Project description:Dengue fever, caused by infections with the dengue virus (DENV), affects nearly 400 million people globally every year. Early diagnosis and management can reduce the morbidity and mortality rates of severe forms of dengue disease as well as decrease the risk of wider outbreaks. Although the early diagnosis of dengue can be achieved using a number of commercial NS1 detection kits, none of these can differentiate among the four dengue virus serotypes. In this study, we developed an enzyme-linked immunosorbent assay (ELISA) for the detection of dengue virus (DENV) NS1 by pairing a serotype-cross-reactive monoclonal antibody (MAb) with one of four serotype-specific MAbs in order to facilitate the rapid detection of NS1 antigens and the simultaneous differentiation of DENV serotypes.

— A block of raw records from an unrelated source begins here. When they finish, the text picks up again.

(** X1: With nothing cached, [load_configuration] returns exactly when the
    three variables are set and not empty; the configuration holds the
    key and the URL as they are; a model name that begins with "models/"
    or "tunedModels/" it holds as it is, and any other with "models/" put
    before it; it is cached, and nothing else changes.  Otherwise
    [ConfigurationError] is raised, one of the three variables is unset or
    empty, and nothing is cached. *)
Theorem load_configuration_fresh w :
  _config w = None →
  match load_configuration E w with
  | (Return c, w') =>
      w' = World (documents w) (Some c) (trace w) ∧
      (getenv E "GEMINI_API_KEY" = Some (api_key c) ∧ api_key c ≠ "") ∧
      (getenv E "POSTGRES_URL" = Some (postgres_url c) ∧ postgres_url c ≠ "") ∧
      (∃ m, getenv E "EMBEDDING_MODEL" = Some m ∧ m ≠ "" ∧
            embedding_model c
            = (if String.prefix "models/" m || String.prefix "tunedModels/" m
               then m else "models/" +:+ m)) ∧
      String.prefix "models/" (embedding_model c)
      || String.prefix "tunedModels/" (embedding_model c) = true
  | (Raise e, w') =>
      w' = w ∧ exn_cls e = ConfigurationError ∧
      ∃ name, name ∈ ["GEMINI_API_KEY"; "EMBEDDING_MODEL"; "POSTGRES_URL"] ∧
              (getenv E name = None ∨ getenv E name = Some "")
  end.
Proof.
  intros Hnone. unfold load_configuration. rewrite Hnone.
  destruct (getenv_truthy E "GEMINI_API_KEY") as [k|] eqn:Hk.
  2:{ split; [done|]. split; [done|]. exists "GEMINI_API_KEY".
      split; [set_solver | by apply getenv_truthy_None]. }
  destruct (getenv_truthy E "EMBEDDING_MODEL") as [m|] eqn:Hm.
  2:{ split; [done|]. split; [done|]. exists "EMBEDDING_MODEL".
      split; [set_solver | by apply getenv_truthy_None]. }
  destruct (getenv_truthy E "POSTGRES_URL") as [u|] eqn:Hu.
  2:{ split; [done|]. split; [done|]. exists "POSTGRES_URL".
      split; [set_solver | by apply getenv_truthy_None]. }
  apply getenv_truthy_Some in Hk, Hm, Hu. cbv zeta. cbn [api_key postgres_url embedding_model].
  split; [done|]. split; [done|]. split; [done|]. split.
  - exists m. by destruct Hm as [Hm1 Hm2].
  - destruct (String.prefix "models/" m || String.prefix "tunedModels/" m)
      eqn:Hp; [done|].
    by rewrite (prefix_app "models/" m).
Qed.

A total of 146 serum samples obtained from patients suspected to be in the acute phase of DENV infection were used to evaluate the clinical application of our novel test for the detection and serotyping of DENV. The overall sensitivity rate of our test was 84.85%, and the sensitivity rates for serotyping were as follows: 88.2% (15/17) for DENV serotype 1 (DENV1), 94.7% (18/19) for DENV2, 75% (12/16) for DENV3, and 66.6% (6/9) for DENV4. Moreover, there was no cross-reactivity among serotypes, and no cross-reactivity was observed in sera from nondengue patients. Thus, our test not only enables the rapid detection of the dengue virus but also can distinguish among the specific serotypes during the early stages of infection. These results indicate that our ELISA for DENV NS1 is a convenient tool that may help elucidate the epidemiology of DENV outbreaks and facilitate the clinical management of DENV infections.